Task material:
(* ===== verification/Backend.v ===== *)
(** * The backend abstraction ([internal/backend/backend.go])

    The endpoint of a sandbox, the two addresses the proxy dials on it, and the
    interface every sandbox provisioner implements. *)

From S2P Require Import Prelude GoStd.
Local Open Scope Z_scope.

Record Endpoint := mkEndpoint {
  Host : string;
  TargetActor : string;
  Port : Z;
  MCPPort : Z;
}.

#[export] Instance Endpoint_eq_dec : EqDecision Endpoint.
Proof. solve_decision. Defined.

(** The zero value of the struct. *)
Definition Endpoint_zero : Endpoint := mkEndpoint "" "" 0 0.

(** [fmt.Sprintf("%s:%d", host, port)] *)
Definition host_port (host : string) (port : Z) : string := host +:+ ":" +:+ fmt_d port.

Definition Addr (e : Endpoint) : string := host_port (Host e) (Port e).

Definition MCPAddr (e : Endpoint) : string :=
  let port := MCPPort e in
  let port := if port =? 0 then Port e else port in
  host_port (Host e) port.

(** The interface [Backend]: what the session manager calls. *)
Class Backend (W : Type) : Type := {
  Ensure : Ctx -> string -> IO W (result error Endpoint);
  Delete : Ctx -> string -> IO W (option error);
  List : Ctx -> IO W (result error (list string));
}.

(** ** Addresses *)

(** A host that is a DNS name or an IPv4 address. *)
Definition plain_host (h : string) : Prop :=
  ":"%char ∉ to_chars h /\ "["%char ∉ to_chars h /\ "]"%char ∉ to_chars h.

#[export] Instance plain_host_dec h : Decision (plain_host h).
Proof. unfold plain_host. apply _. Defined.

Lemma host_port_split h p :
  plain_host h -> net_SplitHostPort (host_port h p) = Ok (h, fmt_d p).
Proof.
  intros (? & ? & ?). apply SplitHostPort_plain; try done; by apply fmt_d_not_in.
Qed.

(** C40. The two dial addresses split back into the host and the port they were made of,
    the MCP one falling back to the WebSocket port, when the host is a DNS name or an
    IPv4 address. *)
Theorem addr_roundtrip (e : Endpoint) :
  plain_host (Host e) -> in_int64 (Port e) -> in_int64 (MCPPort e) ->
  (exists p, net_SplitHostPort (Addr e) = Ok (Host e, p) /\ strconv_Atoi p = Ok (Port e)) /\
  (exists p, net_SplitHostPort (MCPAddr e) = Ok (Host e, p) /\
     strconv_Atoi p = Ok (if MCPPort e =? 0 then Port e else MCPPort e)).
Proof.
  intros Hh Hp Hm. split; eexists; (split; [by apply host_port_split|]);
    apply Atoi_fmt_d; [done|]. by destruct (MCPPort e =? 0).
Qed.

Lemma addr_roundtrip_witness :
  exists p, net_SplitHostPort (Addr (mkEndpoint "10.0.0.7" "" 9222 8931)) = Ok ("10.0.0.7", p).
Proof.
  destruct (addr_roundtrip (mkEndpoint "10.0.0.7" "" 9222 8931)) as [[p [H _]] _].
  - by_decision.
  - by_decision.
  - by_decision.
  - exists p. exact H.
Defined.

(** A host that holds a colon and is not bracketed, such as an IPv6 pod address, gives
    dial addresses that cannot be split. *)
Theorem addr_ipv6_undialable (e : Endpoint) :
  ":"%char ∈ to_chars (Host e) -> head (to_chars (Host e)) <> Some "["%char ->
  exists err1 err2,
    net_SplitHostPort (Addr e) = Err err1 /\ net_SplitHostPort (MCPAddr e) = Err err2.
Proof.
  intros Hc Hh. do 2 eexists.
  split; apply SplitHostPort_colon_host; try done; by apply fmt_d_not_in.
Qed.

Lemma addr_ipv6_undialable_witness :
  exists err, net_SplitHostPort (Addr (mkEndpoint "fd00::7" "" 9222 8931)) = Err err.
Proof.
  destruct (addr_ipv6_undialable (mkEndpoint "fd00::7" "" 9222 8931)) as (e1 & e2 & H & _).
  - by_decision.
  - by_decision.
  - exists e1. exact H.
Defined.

What is expected:
Repeat the records above exactly, leaving none out.

Problem solution:
(* ===== verification/Backend.v ===== *)
(** * The backend abstraction ([internal/backend/backend.go])

    The endpoint of a sandbox, the two addresses the proxy dials on it, and the
    interface every sandbox provisioner implements. *)

From S2P Require Import Prelude GoStd.
Local Open Scope Z_scope.

Record Endpoint := mkEndpoint {
  Host : string;
  TargetActor : string;
  Port : Z;
  MCPPort : Z;
}.

#[export] Instance Endpoint_eq_dec : EqDecision Endpoint.
Proof. solve_decision. Defined.

(** The zero value of the struct. *)
Definition Endpoint_zero : Endpoint := mkEndpoint "" "" 0 0.

(** [fmt.Sprintf("%s:%d", host, port)] *)
Definition host_port (host : string) (port : Z) : string := host +:+ ":" +:+ fmt_d port.

Definition Addr (e : Endpoint) : string := host_port (Host e) (Port e).

Definition MCPAddr (e : Endpoint) : string :=
  let port := MCPPort e in
  let port := if port =? 0 then Port e else port in
  host_port (Host e) port.

(** The interface [Backend]: what the session manager calls. *)
Class Backend (W : Type) : Type := {
  Ensure : Ctx -> string -> IO W (result error Endpoint);
  Delete : Ctx -> string -> IO W (option error);
  List : Ctx -> IO W (result error (list string));
}.

(** ** Addresses *)

(** A host that is a DNS name or an IPv4 address. *)
Definition plain_host (h : string) : Prop :=
  ":"%char ∉ to_chars h /\ "["%char ∉ to_chars h /\ "]"%char ∉ to_chars h.

#[export] Instance plain_host_dec h : Decision (plain_host h).
Proof. unfold plain_host. apply _. Defined.

Lemma host_port_split h p :
  plain_host h -> net_SplitHostPort (host_port h p) = Ok (h, fmt_d p).
Proof.
  intros (? & ? & ?). apply SplitHostPort_plain; try done; by apply fmt_d_not_in.
Qed.

(** C40. The two dial addresses split back into the host and the port they were made of,
    the MCP one falling back to the WebSocket port, when the host is a DNS name or an
    IPv4 address. *)
Theorem addr_roundtrip (e : Endpoint) :
  plain_host (Host e) -> in_int64 (Port e) -> in_int64 (MCPPort e) ->
  (exists p, net_SplitHostPort (Addr e) = Ok (Host e, p) /\ strconv_Atoi p = Ok (Port e)) /\
  (exists p, net_SplitHostPort (MCPAddr e) = Ok (Host e, p) /\
     strconv_Atoi p = Ok (if MCPPort e =? 0 then Port e else MCPPort e)).
Proof.
  intros Hh Hp Hm. split; eexists; (split; [by apply host_port_split|]);
    apply Atoi_fmt_d; [done|]. by destruct (MCPPort e =? 0).
Qed.

Lemma addr_roundtrip_witness :
  exists p, net_SplitHostPort (Addr (mkEndpoint "10.0.0.7" "" 9222 8931)) = Ok ("10.0.0.7", p).
Proof.
  destruct (addr_roundtrip (mkEndpoint "10.0.0.7" "" 9222 8931)) as [[p [H _]] _].
  - by_decision.
  - by_decision.
  - by_decision.
  - exists p. exact H.
Defined.

(** A host that holds a colon and is not bracketed, such as an IPv6 pod address, gives
    dial addresses that cannot be split. *)
Theorem addr_ipv6_undialable (e : Endpoint) :
  ":"%char ∈ to_chars (Host e) -> head (to_chars (Host e)) <> Some "["%char ->
  exists err1 err2,
    net_SplitHostPort (Addr e) = Err err1 /\ net_SplitHostPort (MCPAddr e) = Err err2.
Proof.
  intros Hc Hh. do 2 eexists.
  split; apply SplitHostPort_colon_host; try done; by apply fmt_d_not_in.
Qed.

Lemma addr_ipv6_undialable_witness :
  exists err, net_SplitHostPort (Addr (mkEndpoint "fd00::7" "" 9222 8931)) = Err err.
Proof.
  destruct (addr_ipv6_undialable (mkEndpoint "fd00::7" "" 9222 8931)) as (e1 & e2 & H & _).
  - by_decision.
  - by_decision.
  - exists e1. exact H.
Defined.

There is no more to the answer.